We are always looking for stories that say something about our time and who we are. If Cogan’s Trade is about the heists and hits of a criminal underworld written in the ‘70s; its story only reflects the criminality underpinning the US’s financial crisis and the “great divide” in today’s America. The film’s final scene takes place on the night of Barack Obama’s election victory, wherein my character Jackie bleakly assesses the state of the nation. America is not a country, it’s a business. I read the script at the height of the mortgage crisis, when people were losing their homes right and left. It was criminal. It was the political weight of the film that attracted me to the project. I certainly felt on reading the script that this was making a commentary. I felt I was reading a gangster film and then … it coalesced that this microcosm was saying something about the macro-world.
It is an honest reflection of real life. We live in a violent world. I certainly grew up hunting, which is a very violent act. I saw it as absolutely important to film.
How was it working with your co-star James Gandolfini & Richard Jenkins in the movie?
It was a wonderful experience working with the two. Watching Jenkins, I felt like I was watching Peter Sellers, really, and I mean that. And then watching Gandolfini I felt like I was watching (Marlon) Brando. For an actor, you have respect for other actors when they do something that is under the skin and unexpected and something I would have never expected. You really enjoy it, and this was one of those experiences.

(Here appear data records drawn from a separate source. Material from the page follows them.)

(** * Externally tagged enums *)

(** A value is its variant's name alone, or the name with its content. *)
Definition tagged_json (t : string * option json) : json :=
  match t with (tag, None) => JStr tag | (tag, Some content) => JObj [(tag, content)] end.
Definition json_tag (j : json) : option (string * option json) :=
  match j with JStr tag => Some (tag, None) | JObj [(tag, content)] => Some (tag, Some content) | _ => None end.
Fixpoint variant_of {A} (tag : string) (variants : list (string * A)) : option A :=
  match variants with
  | [] => None
  | (t, v) :: variants => if String.eqb t tag then Some v else variant_of tag variants
  end.
(** Variants with content, and without. *)
Definition content {A X} (c : codec X) (inj : X → A) : option json → option A :=
  λ o, j ← o; inj <$> c.(dec) j.
Definition unit_content {A} (a : A) : option json → option A :=
  λ o, match o with None | Some JNull => Some a | _ => None end.
(** [other] is the variant under [#[serde(other)]], if there is one. *)
Definition enum {A} (to : A → string * option json)
    (variants : list (string * (option json → option A))) (other : option A) : codec A :=
  Codec (λ a, tagged_json (to a))
    (λ j, '(tag, o) ← json_tag j;
      match variant_of tag variants with
      | Some v => v o
      | None => a ← other; unit_content a o
      end).

Section enums.
Context {real : string → bool}.
Lemma enum_ok {A} (to : A → string * option json) variants other fits :
  (∀ a, fits a → slot_fits real (to a).2 = true ∧
                 (match variant_of (to a).1 variants with
                  | Some v => v (to a).2
                  | None => o ← other; unit_content o (to a).2
                  end) = Some a) →
  codec_ok_at real (enum to variants other) fits.
Proof.
  intros Hv. split; intros a Ha; destruct (Hv a Ha) as [Hp Hd]; simpl; destruct (to a) as [tag [j|]]; simpl in *.
  - by rewrite Hp.
  - done.
  - exact Hd.
  - exact Hd.
Qed.
Lemma content_ok {A X} (c : codec X) (inj : X → A) fits x :
  codec_ok_at real c fits → fits x →
  slot_fits real (Some (c.(enc) x)) = true ∧ content c inj (Some (c.(enc) x)) = Some (inj x).
Proof. intros Hc Hx. split; [by apply Hc|]. unfold content. simpl. by rewrite (co_dec Hc). Qed.
End enums.
Lemma variant_of_none {A} tag (variants : list (string * A)) : tag ∉ variants.*1 → variant_of tag variants = None.
Proof.
  induction variants as [|[t v] variants IH]; [done|]. rewrite fmap_cons, not_elem_of_cons. intros [Ht Hn]. simpl in *.
  rewrite (proj2 (String.eqb_neq t tag)) by done. by apply IH.
Qed.
Lemma enum_unknown {A} (to : A → string * option json) variants tag j :
  tag ∉ variants.*1 → (enum to variants None).(dec) (JObj [(tag, j)]) = None.
Proof. intros Ht. simpl. by rewrite variant_of_none. Qed.
Lemma enum_other {A} (to : A → string * option json) variants a tag :
  tag ∉ variants.*1 → (enum to variants (Some a)).(dec) (JStr tag) = Some a.
Proof. intros Ht. simpl. by rewrite variant_of_none. Qed.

Is it true that you do not feel “safe without the gun”? Are you motivated to keep the gun after working on Killing Them Softly?
America is a country founded on guns. It’s in our DNA. It’s very strange, but I feel better having a gun. I really do. I am very protective about my family and that is what motivated me to keep the gun. I have learnt to use the gun in a better way after working on Killing Them Softly.
What do you think about the Bollywood Saifeena pair as many see them and relate it to Brangelina?
(Laughs) Well, they are a good looking couple! No two individuals in a relationship can be the same as another so I don’t know if it is correct to compare them to us. But I am glad they will soon be getting married and I wish them all the luck and a beautiful life ahead.